I nodded. "I don't think that she's interested in letting me make things right either."

"You might not be able to put things right. But the anger may very well be a good sign. If she's still hurting over you then there may still be some tender feelings there." He pointed out. "She was angry with you before." He remembered the van and her reaction to my lack of forthrightness with her then. "She's a very forgiving person Edward. You just need to give her a chance; it's only been a few hours since you waltzed back into her life. A struggle is to be expected."

I groaned. The past four years had been nothing but a struggle. The first year I struggled to keep myself from running back to her, the past three I struggled with my siblings because I wanted to end my miserable existence. How much more could I take?

This is your own doing Edward. "Give her time. She has to be just as shocked to see us as we are to see her." Carlisle reminded me.

Time, I had time but when it came to Bella I lacked patience.
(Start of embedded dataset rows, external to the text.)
(** [limit: 1]: the list of the first row that matches, empty if none
    does. *)
Definition GetUserIDFromTransaction (tx onramp wallet : string) (s : Store)
  : Store * list fiat_transaction :=
  (s, firstn 1 (List.filter (matches tx onramp wallet)
                            (snd <$> map_to_list (fiat_transactions s)))).

(** [insert_terrace_schema_id_verification_sessions_one] with
    [on_conflict ... where: {status: {_neq: APPROVED}}]: a new user gets a
    row; a stored row is updated only when its status is not
    [APPROVED], and otherwise no row is affected and the answer is
    [null]. *)
Definition UpsertKYCStatus (user new_status : string) (s : Store)
  : Store * option string :=
  match id_verification_sessions s !! user with
  | None =>
      (set_id_verification_sessions (<[user := new_status]> (id_verification_sessions s)) s,
       Some new_status)
  | Some old =>
      if negb (String.eqb old "APPROVED")
      then (set_id_verification_sessions
              (<[user := new_status]> (id_verification_sessions s)) s,
            Some new_status)
      else (s, None)
  end.

End hasura.

(** ** Package [gin]: the response writer of a request context *)
Module gin.

(** [gin.H] with string values, as the handler builds it. *)
Definition H : Type := list (string * string).

Record ResponseWriter := {
  status : Z;
  (** [Written()]: the header, and with it the status, has been sent *)
  written : bool;
  body : list H
}.

(** A new context: [defaultStatus] is 200 and nothing is written. *)
Definition reset : ResponseWriter :=
  {| status := 200; written := false; body := [] |}.

(** [WriteHeader]: once the header is written another code is refused
    (gin prints a warning). *)
Definition WriteHeader (code : Z) (w : ResponseWriter) : ResponseWriter :=
  if (0 <? code) && negb (status w =? code) then
    if written w then w
    else {| status := code; written := written w; body := body w |}
  else w.

(** [c.JSON(code, obj)]: sets the status and renders the object, which
    sends the header on the first write. *)
Definition JSON (code : Z) (obj : H) (w : ResponseWriter) : ResponseWriter :=
  let w := WriteHeader code w in
  {| status := status w; written := true; body := body w ++ [obj] |}.

(** What [io.ReadAll(c.Request.Body)] gives, and the request headers. *)
Record Request := {
  Body : list byte * error;
  Header : gmap string string
}.

(** [c.Request.Header.Get(key)] for a key in canonical form. *)
Definition Header_Get (r : Request) (key : string) : string :=
  default "" (Header r !! key).

End gin.

(** ** Effects

    The code runs against a logger, the store and the response writer of
    the current request.  [trace] records, oldest first, every call that
    leaves the function: a log line, a decoding of the request body, a
    GraphQL request, a response write. *)
Inductive Event :=
| EvLog (level msg : string)
| EvUnmarshal (data : list byte)
| EvExecRaw (operation : string)
| EvJSON (code : Z) (obj : gin.H).

Record State := {
  store : hasura.Store;
  writer : gin.ResponseWriter;
  trace : list Event
}.

(** The body of the request is handed to the JSON decoder. *)
Definition is_parse (e : Event) : bool :=
  match e with EvUnmarshal _ => true | _ => false end.

(** A request is sent to the store. *)
Definition is_store_call (e : Event) : bool :=
  match e with EvExecRaw _ => true | _ => false end.

Definition M (A : Type) : Type := State -> A * State.

#[global] Instance M_ret : MRet M := fun A a s => (a, s).

#[global] Instance M_bind : MBind M :=
  fun A B k m s => let (a, s') := m s in k a s'.

Definition ret {A} (a : A) : M A := mret a.

Definition modify (f : State -> State) : M unit := fun s => (tt, f s).

Definition emit (e : Event) : M unit :=
  modify (fun s => {| store := store s; writer := writer s; trace := trace s ++ [e] |}).

Definition Logger_Error (msg : string) : M unit := emit (EvLog "error" msg).
Definition Logger_Warn (msg : string) : M unit := emit (EvLog "warn" msg).
Definition Logger_Info (msg : string) : M unit := emit (EvLog "info" msg).
Definition Logger_Debug (msg : string) : M unit := emit (EvLog "debug" msg).

Definition c_JSON (code : Z) (obj : gin.H) : M unit :=
  emit (EvJSON code obj) ;;
  modify (fun s => {| store := store s; writer := gin.JSON code obj (writer s);
                      trace := trace s |}).

(** [json.Unmarshal(body, &payload)] with the decoder [dec]. *)
Definition json_Unmarshal (dec : list byte -> models.WebhookPayload * error)
    (data : list byte) : M (models.WebhookPayload * error) :=
  emit (EvUnmarshal data) ;; ret (dec data).

(** The engine runs the operation on the store when it is reached, and the
    request fails without effect otherwise. *)
Definition engine {A} (run : hasura.Store -> hasura.Store * hasura.Raw A)
    : M (hasura.Raw A * error) :=
  fun s =>
    if hasura.reachable (store s) then
      let (st', raw) := run (store s) in
      ((raw, None), {| store := st'; writer := writer s; trace := trace s |})
    else ((hasura.JNull, Some (hasura.refusal (store s))), s).

(** [c.client.ExecRaw]: the raw [data] of the answer, or an error. *)
Definition ExecRaw {A} (operation : string)
    (run : hasura.Store -> hasura.Store * hasura.Raw A)
    : M (hasura.Raw A * error) :=
  emit (EvExecRaw operation) ;; engine run.

(** [json.Unmarshal(raw, &result)] where the result field is a struct whose
    zero value is [zero]: [null] leaves the zero value, an object fills the
    struct, and a list is refused.  The error text is that of
    [encoding/json], without the name of the field. *)
Definition Unmarshal_struct {A} (zero : A) (raw : hasura.Raw A) : A * error :=
  match raw with
  | hasura.JNull => (zero, None)
  | hasura.JObject row => (row, None)
  | hasura.JList _ => (zero, Some "json: cannot unmarshal array into Go struct field")
  end.

(** ** Package [database] *)
Module database.

Definition UpsertOnramperTransaction (onrampTx : models.WebhookPayload) (userID : string)
  : M (string * error) :=
  let object :=
    {| hasura.user_id := userID;
       hasura.country := models.Country onrampTx;
       hasura.in_amount := models.InAmount onrampTx;
       hasura.out_amount := models.OutAmount onrampTx;
       hasura.payment_method := models.PaymentMethod onrampTx;
       hasura.source_currency := models.SourceCurrency onrampTx;
       hasura.target_currency := models.TargetCurrency onrampTx;
       hasura.transaction_type := strings.ToUpper (models.TransactionType onrampTx);
       hasura.transaction_status := models.Status onrampTx;
       hasura.transaction_hash := models.TransactionHash onrampTx;
       hasura.partner_context := models.PartnerContext onrampTx;
       hasura.wallet_address := models.WalletAddress onrampTx;
       hasura.onramp_transaction_id := models.OnrampTransactionID onrampTx;
       hasura.transaction_id := models.TransactionID onrampTx |} in
  '(raw, err) ← ExecRaw "UpsertFiatTransaction"
                   (hasura.one (hasura.UpsertFiatTransaction object));
  match err with
  | Some e => ret ("", Some ("failed to execute mutation: " +:+ e))
  | None =>
      let '(result, err) := Unmarshal_struct hasura.zero_row raw in
      match err with
      | Some e => ret ("", Some e)
      | None =>
          if String.eqb (hasura.user_id result) "" then
            ret ("", Some "database returned empty user ID")
          else ret (hasura.user_id result, None)
      end
  end.

Definition GetUserIDFromTransaction (transactionID onrampTxID walletAddress : string)
  : M (string * error) :=
  '(raw, err) ← ExecRaw "GetUserIDFromTransaction"
                   (hasura.many (hasura.GetUserIDFromTransaction
                                   transactionID onrampTxID walletAddress));
  match err with
  | Some _ => ret ("", Some "failed to query the database")
  | None =>
      let '(result, err) := Unmarshal_struct hasura.zero_row raw in
      match err with
      | Some _ => ret ("", Some "unable to execute Query")
      | None =>
          if String.eqb (hasura.user_id result) "" then
            ret ("", Some "no transaction found")
          else ret (hasura.user_id result, None)
      end
  end.

Definition UpdateKYCStatus (userID newStatus : string) : M (string * error) :=
  '(raw, err) ← ExecRaw "UpsertKYCStatus"
                   (hasura.one (hasura.UpsertKYCStatus userID newStatus));
  match err with
  | Some e => ret (newStatus, Some ("graphql execution failed: " +:+ e))
  | None =>
      let '(result_Status, err) := Unmarshal_struct "" raw in
      match err with
      | Some e => ret (newStatus, Some ("response parsing failed: " +:+ e))
      | None =>
          if String.eqb result_Status "" then
            ret (newStatus, Some "empty status in response")
          else
            Logger_Debug "KYC operation processed" ;;
            ret (result_Status, None)
      end
  end.

End database.

(** ** Package [onramper]: the webhook side of [OnramperManager] *)
Module onramper.

(** The fields of the manager that the webhook code reads; its logger and
    its database client act on the [State]. *)
Record OnramperManager := { WebhookSecret : string }.

(** [context.Background().Err()] is always nil. *)
Definition ctx_Err : error := None.

Definition ValidateSignature (receivedSignature : string) (payload : list byte)
    (secret : string) : M bool :=
  if String.eqb secret "" then
    Logger_Error "Webhook secret is missing" ;;
    ret false
  else
    let expectedMAC := hex.EncodeToString (hmac.Sum (bytes secret) payload) in
    ret (hmac.Equal (bytes receivedSignature) (bytes expectedMAC)).

(** [dec] is the decoder of [encoding/json] for [models.WebhookPayload].
    The body that [io.ReadAll] consumed is put back on the request for
    later readers, which changes nothing below. *)
Definition WebhookHandler (dec : list byte -> models.WebhookPayload * error)
    (w : OnramperManager) (c : gin.Request) : M unit :=
  let '(body, err) := gin.Body c in
  match err with
  | Some _ =>
      Logger_Error "Failed to read webhook body" ;;
      c_JSON 400 [("error", "Invalid request")]
  | None =>
      valid ← ValidateSignature (gin.Header_Get c "X-Onramper-Webhook-Signature")
                                body (WebhookSecret w);
      if negb valid then
        Logger_Error "Invalid webhook signature" ;;
        c_JSON 401 [("error", "Invalid signature")]
      else
        '(payload, err) ← json_Unmarshal dec body;
        (if err is Some _ then
           Logger_Error "Failed to store webhook payload in Database" ;;
           c_JSON 500 [("error", "Database error")]
         else ret tt) ;;
        (if err is Some _ then
           Logger_Error "Failed to update KYC status"
         else ret tt) ;;
        c_JSON 200 [("message", "Webhook received")]
  end.

(** The body of [UpdateTransaction] below the declaration
    [var userID string]; the parameter [userID] is the value of that
    variable. *)
Definition UpdateTransaction_body (userID : string) (payload : models.WebhookPayload)
  : M (string * error) :=
  let onrampTx :=
    {| models.Country := models.Country payload;
       models.InAmount := models.InAmount payload;
       models.Onramp := models.Onramp payload;
       models.OnrampTransactionID := models.OnrampTransactionID payload;
       models.OutAmount := models.OutAmount payload;
       models.PaymentMethod := models.PaymentMethod payload;
       models.PartnerContext := models.PartnerContext payload;
       models.SourceCurrency := models.SourceCurrency payload;
       models.Status := models.Status payload;
       models.StatusDate := models.StatusDate payload;
       models.TargetCurrency := models.TargetCurrency payload;
       models.TransactionHash := models.TransactionHash payload;
       models.TransactionID := models.TransactionID payload;
       models.TransactionType := models.TransactionType payload;
       models.WalletAddress := models.WalletAddress payload |} in
  if String.eqb userID "" then
    ret ("", Some "user ID is required")
  else if String.eqb (models.TransactionID onrampTx) "" then
    ret ("", Some "user ID is required")
  else if String.eqb (models.Status onrampTx) "" then
    ret ("", Some "transaction status is required")
  else if ctx_Err is Some e then
    ret ("", Some ("operation cancelled: " +:+ e))
  else
    '(returnedUserID, err) ← database.UpsertOnramperTransaction onrampTx userID;
    match err with
    | Some e =>
        Logger_Error "Failed to store transaction" ;;
        ret (returnedUserID, Some ("failed to store transaction: " +:+ e))
    | None =>
        Logger_Info "Transaction stored successfully" ;;
        ret (returnedUserID, None)
    end.

(** [var userID string] leaves the variable at the empty string, and
    nothing assigns it. *)
Definition UpdateTransaction (payload : models.WebhookPayload) : M (string * error) :=
  UpdateTransaction_body "" payload.

(** The [switch] of [HandleKYCWebhook] on the lower-cased status; [None]
    is its [default] case. *)
Definition kyc_of_status (lowered : string) : option string :=
  if String.eqb lowered "completed" then Some "APPROVED"
  else if String.eqb lowered "failed" || String.eqb lowered "canceled" then Some "REJECTED"
  else if String.eqb lowered "pending" then Some "PENDING"
  else None.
This is meant to be Edward.

I nodded and made my way to my room to set the boxes of CD's inside. I opened them up but had no intention of placing them on the nearly empty shelves. Esme had built them hoping that I would return to being myself. My new room consisted of only things that reminded me of Bella. Books and music that she loved, colors that reminded me of her... Blue walls for my favorite color on her and brown everywhere else. I loved brown, brown was warm like her. I picked up one of her books and clutched it to my chest breathing in the memory of her scent, it seemed like nothing compared to being so close to her earlier that day. The book was the best I could get so clutched it and wept tearlessly at my mistakes until it was time to return to campus.

I had to have the car back so that we could drive Bella home with us. I loved the thought of having her here even if I couldn't kiss her, even if I wasn't permitted to touch her, even if she refused to speak to me. Having her here would mean everything. She was light and sound and air and I had lived without her for far too long; even a glimpse of her would be enough to keep me going for a few more days.